### Dataset extract:
== Segment start ==

Lemma paginated_data_chunk (data : list A) (p : Z) (k : nat) :
  1 <= p ->
  paginated_data data (Z.of_nat (S k)) p
  = firstn (Z.to_nat p) (skipn (k * Z.to_nat p)%nat data).
Proof.
  intros Hp. unfold paginated_data.
  rewrite py_slice_nonneg by nia.
  f_equal; [f_equal; lia|]. f_equal. nia.
Qed.

(** What [paginate_response] computes when the page size is not zero. *)
Lemma paginate_response_unfold (data : list A) (page p : Z) formatter :
  p <> 0 ->
  paginate_response str_item data page p formatter
  = (c <- match formatter with
          | Some f => f (paginated_data data page p)
          | None => Ok (join nl (map str_item (paginated_data data page p)))
          end ;;
     Ok (mkPage c (Z.of_nat (List.length data))
           ((Z.of_nat (List.length data) + p - 1) / p) page p)).
Proof.
  intros Hp. unfold paginate_response, floordiv.
  destruct (Z.eqb_spec p 0) as [?|_]; [contradiction|]. reflexivity.
Qed.

Lemma pages_concat (data : list A) (p : Z) :
  1 <= p ->
  let tp := (Z.of_nat (List.length data) + p - 1) / p in
  List.concat (map (fun k => paginated_data data (Z.of_nat k) p)
                 (seq 1 (Z.to_nat tp))) = data.
Proof.
  intros Hp tp.
  rewrite <- seq_shift, map_map.
  rewrite (map_ext _ (fun k => firstn (Z.to_nat p) (skipn (k * Z.to_nat p)%nat data)))
    by (intros k; now apply paginated_data_chunk).
  rewrite chunks_concat. apply firstn_all2.
  pose proof (total_pages_is_ceiling (Z.of_nat (List.length data)) p ltac:(lia) Hp).
  fold tp in H. nia.
Qed.

End PaginationFacts.

(** C4. For every page size [p >= 1] and every record list of length [n],
    [paginate_response] reports [total_pages = ceil(n / p)] (the least [k]
    with [n <= k * p]); the slices it formats for pages [1..total_pages] are
    consecutive, non-overlapping pieces whose concatenation is the input,
    so their item counts add up to [n]. *)
Theorem paginate_response_partitions_data
    (A : Type) (str_item : A -> string) (data : list A) (p : Z) :
  1 <= p ->
  let n := Z.of_nat (List.length data) in
  exists tp : Z,
    ((tp - 1) * p < n <= tp * p)
    /\ (forall page, exists r,
          ZabbixDataHandler.paginate_response str_item data page p None = Ok r)
    /\ (forall page formatter r,
          ZabbixDataHandler.paginate_response str_item data page p formatter = Ok r ->
          ZabbixDataHandler.total_pages r = tp
          /\ ZabbixDataHandler.total_items r = n
          /\ match formatter with
             | Some f =>
                 f (ZabbixDataHandler.paginated_data data page p)
                 = Ok (ZabbixDataHandler.content r)
             | None => True
             end)
    /\ List.concat
         (map (fun k => ZabbixDataHandler.paginated_data data (Z.of_nat k) p)
            (seq 1 (Z.to_nat tp))) = data
    /\ list_sum
         (map (fun k => List.length
                          (ZabbixDataHandler.paginated_data data (Z.of_nat k) p))
            (seq 1 (Z.to_nat tp))) = List.length data.
Proof.
  intros Hp n.
  exists ((n + p - 1) / p).
  split; [apply total_pages_is_ceiling; subst n; lia|].
  split.
  { intros page. rewrite paginate_response_unfold by lia. simpl. eauto. }
  split.
  { intros page formatter r. rewrite paginate_response_unfold by lia.
    destruct formatter as [f|]; simpl.
    - destruct (f _) as [c|e] eqn:E; simpl; [|discriminate].
      intros [= <-]. simpl. auto.
    - intros [= <-]. simpl. auto. }
  split; [now apply pages_concat|].
  pose proof (f_equal (@List.length A) (pages_concat data p Hp)) as L.
  simpl in L. now rewrite length_concat, map_map in L.
Qed.

Lemma paginate_response_partitions_data_witness :
  1 <= 2
  /\ exists tp : Z,
       ((tp - 1) * 2 < 5 <= tp * 2)
       /\ List.concat
            (map (fun k => ZabbixDataHandler.paginated_data [10; 20; 30; 40; 50]
                             (Z.of_nat k) 2)
               (seq 1 (Z.to_nat tp))) = [10; 20; 30; 40; 50]
       /\ list_sum
            (map (fun k => List.length
                             (ZabbixDataHandler.paginated_data [10; 20; 30; 40; 50]
                                (Z.of_nat k) 2))
               (seq 1 (Z.to_nat tp))) = 5%nat.
Proof.
  split; [lia|].
  destruct (paginate_response_partitions_data Z str_int [10; 20; 30; 40; 50] 2
              ltac:(lia)) as (tp & H1 & _ & _ & H4 & H5).
  exists tp. split; [exact H1|]. split; [exact H4 | exact H5].
Defined.

Section EmptyPage.

Import ZabbixDataHandler.

Lemma paginated_data_nil (A : Type) (page p : Z) :
  paginated_data (@nil A) page p = [].
Proof.
  unfold paginated_data, py_slice. now rewrite skipn_nil, firstn_nil.
Qed.

End EmptyPage.

(** C10. For an empty record list and any page size [p >= 1],
    [paginate_response] returns [total_items = 0], [total_pages = 0], an
    empty content string (with the default formatter, with any formatter that
    maps the empty slice to the empty string, as the host and trigger
    formatters do) and [current_page] equal to the page asked for; the
    formatted result for page 1 is the footer
    ["Page 1 of 0 (Total Items: 0)"] after two line breaks: the current page
    exceeds the page count. *)
Theorem paginate_response_empty_data
    (A : Type) (str_item : A -> string) (page p : Z) :
  1 <= p ->
  ZabbixDataHandler.paginate_response str_item [] page p None
    = Ok (ZabbixDataHandler.mkPage EmptyString 0 0 page p)
  /\ (forall f, f [] = Ok EmptyString ->
        ZabbixDataHandler.paginate_response str_item [] page p (Some f)
        = Ok (ZabbixDataHandler.mkPage EmptyString 0 0 page p))
  /\ (forall formatter, formatter [] = Ok EmptyString ->
        ZabbixToolFunctions._paginate_and_format [] 1 p formatter
        = Ok (nl +++ nl +++ "Page 1 of 0 (Total Items: 0)"))
  /\ (forall b, ZabbixToolFunctions._host_formatter [] b = Ok EmptyString)
  /\ (forall env, ZabbixToolFunctions._trigger_formatter env [] = Ok EmptyString)
  /\ endswith (nl +++ nl +++ "Page 1 of 0 (Total Items: 0)")
       "Page 1 of 0 (Total Items: 0)" = true.
Proof.
  intros Hp.
  assert (E : (0 + p - 1) / p = 0) by (apply Z.div_small; lia).
  assert (P : forall (B : Type) (si : B -> string) pg fmt,
             match fmt with Some f => f [] = Ok EmptyString | None => True end ->
             ZabbixDataHandler.paginate_response si [] pg p fmt
             = Ok (ZabbixDataHandler.mkPage EmptyString 0 0 pg p)).
  { intros B si pg fmt Hf. rewrite paginate_response_unfold by lia.
    rewrite paginated_data_nil. simpl List.length. simpl Z.of_nat. rewrite E.
    destruct fmt as [f|]; [rewrite Hf|]; reflexivity. }
  split; [now apply P|].
  split; [intros f Hf; now apply P|].
  split.
  { intros formatter Hf. unfold ZabbixToolFunctions._paginate_and_format.
    rewrite (P _ str_dict 1 (Some formatter) Hf). reflexivity. }
  repeat split; reflexivity.
Qed.

Lemma paginate_response_empty_data_witness :
  1 <= 50
  /\ ZabbixDataHandler.paginate_response str_dict [] 1 50 None
     = Ok (ZabbixDataHandler.mkPage EmptyString 0 0 1 50).
Proof.
  split; [lia|].
  exact (proj1 (paginate_response_empty_data Dict str_dict 1 50 ltac:(lia))).
Defined.

(** C7, as the claim states it, fails: a page size of 0 is not clamped to 1,
    the call raises [ZeroDivisionError] where page size 1 returns a page. *)
Lemma paginate_response_page_size_zero_raises :
  ZabbixDataHandler.paginate_response str_int [7; 8] 1 0 None
    = Raise (ZeroDivisionError "integer division or modulo by zero")
  /\ ZabbixDataHandler.paginate_response str_int [7; 8] 1 1 None
    = Ok (ZabbixDataHandler.mkPage "7" 2 2 1 1)
  /\ ZabbixDataHandler.paginate_response str_int [7; 8] 1 (-1) None
    = Ok (ZabbixDataHandler.mkPage "7" 2 0 1 (-1)).
Proof. repeat split; reflexivity. Qed.

(** C7, amended. A non-positive page size is not clamped: with page size 0
    [paginate_response] raises [ZeroDivisionError], whatever the data, page
    and formatter; a negative page size is used as given, the result
    reports it unchanged together with the floor of [(n + p - 1) / p] as
    page count. *)
Theorem paginate_response_keeps_page_size
    (A : Type) (str_item : A -> string) (data : list A) (page p : Z)
    (formatter : option (list A -> result string)) :
  p <= 0 ->
  (p = 0 ->
     ZabbixDataHandler.paginate_response str_item data page p formatter
     = Raise (ZeroDivisionError "integer division or modulo by zero"))
  /\ (p < 0 ->
        (exists r, ZabbixDataHandler.paginate_response str_item data page p None = Ok r)
        /\ forall r,
             ZabbixDataHandler.paginate_response str_item data page p formatter = Ok r ->
             ZabbixDataHandler.page_size r = p
             /\ ZabbixDataHandler.current_page r = page
             /\ ZabbixDataHandler.total_pages r
                = (Z.of_nat (List.length data) + p - 1) / p).
Proof.
  intros _. split.
  - intros ->. reflexivity.
  - intros Hp. split.
    + rewrite paginate_response_unfold by lia. simpl. eauto.
    + intros r. rewrite paginate_response_unfold by lia.
      destruct formatter as [f|]; simpl.
      * destruct (f _); simpl; [|discriminate]. intros [= <-]. auto.
      * intros [= <-]. auto.
Qed.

== Segment end ==

### Required action:
All lines in the data above from the one with "formatted result for page 1 is the footer" through the one with "b = Ok EmptyString)" must be repeated exactly, and no others.

### Answer to this task:
    formatted result for page 1 is the footer
    ["Page 1 of 0 (Total Items: 0)"] after two line breaks: the current page
    exceeds the page count. *)
Theorem paginate_response_empty_data
    (A : Type) (str_item : A -> string) (page p : Z) :
  1 <= p ->
  ZabbixDataHandler.paginate_response str_item [] page p None
    = Ok (ZabbixDataHandler.mkPage EmptyString 0 0 page p)
  /\ (forall f, f [] = Ok EmptyString ->
        ZabbixDataHandler.paginate_response str_item [] page p (Some f)
        = Ok (ZabbixDataHandler.mkPage EmptyString 0 0 page p))
  /\ (forall formatter, formatter [] = Ok EmptyString ->
        ZabbixToolFunctions._paginate_and_format [] 1 p formatter
        = Ok (nl +++ nl +++ "Page 1 of 0 (Total Items: 0)"))
  /\ (forall b, ZabbixToolFunctions._host_formatter [] b = Ok EmptyString)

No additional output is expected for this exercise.